Understanding these attributes explains a lot about weather balloons and high-altitude aircraft design.

Pressure and Temperature Changes

Pressure and temperature changes are crucial variables influencing gas behavior. When either is altered, the gas's volume must adjust to find a new equilibrium.

Pressure reflects how much force gas molecules exert on their container's walls. If external pressure decreases, such as in rising to higher altitudes, the gas pushes out more as it can "stretch" into more available space, thereby increasing its volume.

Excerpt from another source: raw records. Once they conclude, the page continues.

Lemma add_inv fd ts m :
  iom_inv m -> 0 <= fd -> fd <> m_eventFd m -> Forall task_ok ts ->
  exists m' rcs vs, with_context fd ts (grown fd m) = Iom_ok m' rcs vs /\ iom_inv m' /\ stays fd rcs m m'.
Proof.
  intros Hi Hfd Hne Hts. destruct (grown_inv fd m Hi Hfd) as (Hi' & Hlt & He & Hg).
  destruct (with_context_inv fd ts (grown fd m)) as (m' & rcs & vs & E & Hm' & He' & Ho & Hs); [done|lia|congruence|done|].
  exists m', rcs, vs. split; [done|]. split; [done|]. rewrite He in *. split; [done|]. split; [by auto|].
  intros Hst. by apply Hs, Hg.
Qed.

(** Whether an operation deletes or cancels. *)
Definition removes (o : io_op) : bool :=
  match o with op_del _ _ | op_cancel _ _ | op_cancel_all _ => true | _ => false end.

(** The context of [fd] has no event. *)
Definition idle_fd m fd : bool :=
  match m_fd_events m !! Z.to_nat fd with Some c => m_event c =? NONE | None => true end.

Lemma close_outside_inv fd m :
  iom_inv m -> 0 <= fd -> fd <> m_eventFd m ->
  let m' := mk_iom (m_eventFd m) (m_fd_events m) (close_fd (kernel m) fd) in
  iom_inv m' /\ (forall fd', fd' <> fd -> in_step m fd' -> in_step m' fd') /\
  (idle_fd m fd = true -> in_step m fd -> in_step m' fd).
Proof.
  intros [Hs Hc Hn] Hfd Hne m'. split; [|split].
  - split; [done|done|]. intros fd0 Hle Hne0. cbn [kernel m' m_fd_events m_eventFd] in *.
    destruct (decide (fd0 = fd)) as [->|Hni]; [|rewrite close_others by done; by apply Hn].
    destruct (close_entry (kernel m) fd) as [->| ->]; [done|by apply Hn].
  - intros fd' Hni. unfold in_step. cbn [m' kernel m_fd_events]. by rewrite close_others.
  - unfold in_step, idle_fd. cbn [m' kernel m_fd_events]. intros Hidle Hst.
    assert (Hnone : interest (kernel m) fd = None).
    { rewrite Hst. destruct (m_fd_events m !! Z.to_nat fd) as [c|]; [|done]. unfold wanted. by rewrite Hidle. }
    rewrite <- Hst, Hnone. destruct (close_entry (kernel m) fd) as [->| ->]; done.
Qed.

Conversely, increasing the pressure through compression will decrease volume.

Temperature changes result in kinetic energy shifts for the molecules. Heating adds energy and encourages molecules to move fast and spread further apart, causing volume to increase if pressure remains constant. Cooling does the opposite, slowing molecules and pulling them closer.

• Lower pressure = Higher volume (if constant temperature)
• Higher temperature = Gas expands (with pressure constant)

Such relationships demonstrate the dynamic nature of gases and their connection to surrounding environmental changes. They are vital for predicting and controlling conditions in diverse scientific and industrial contexts.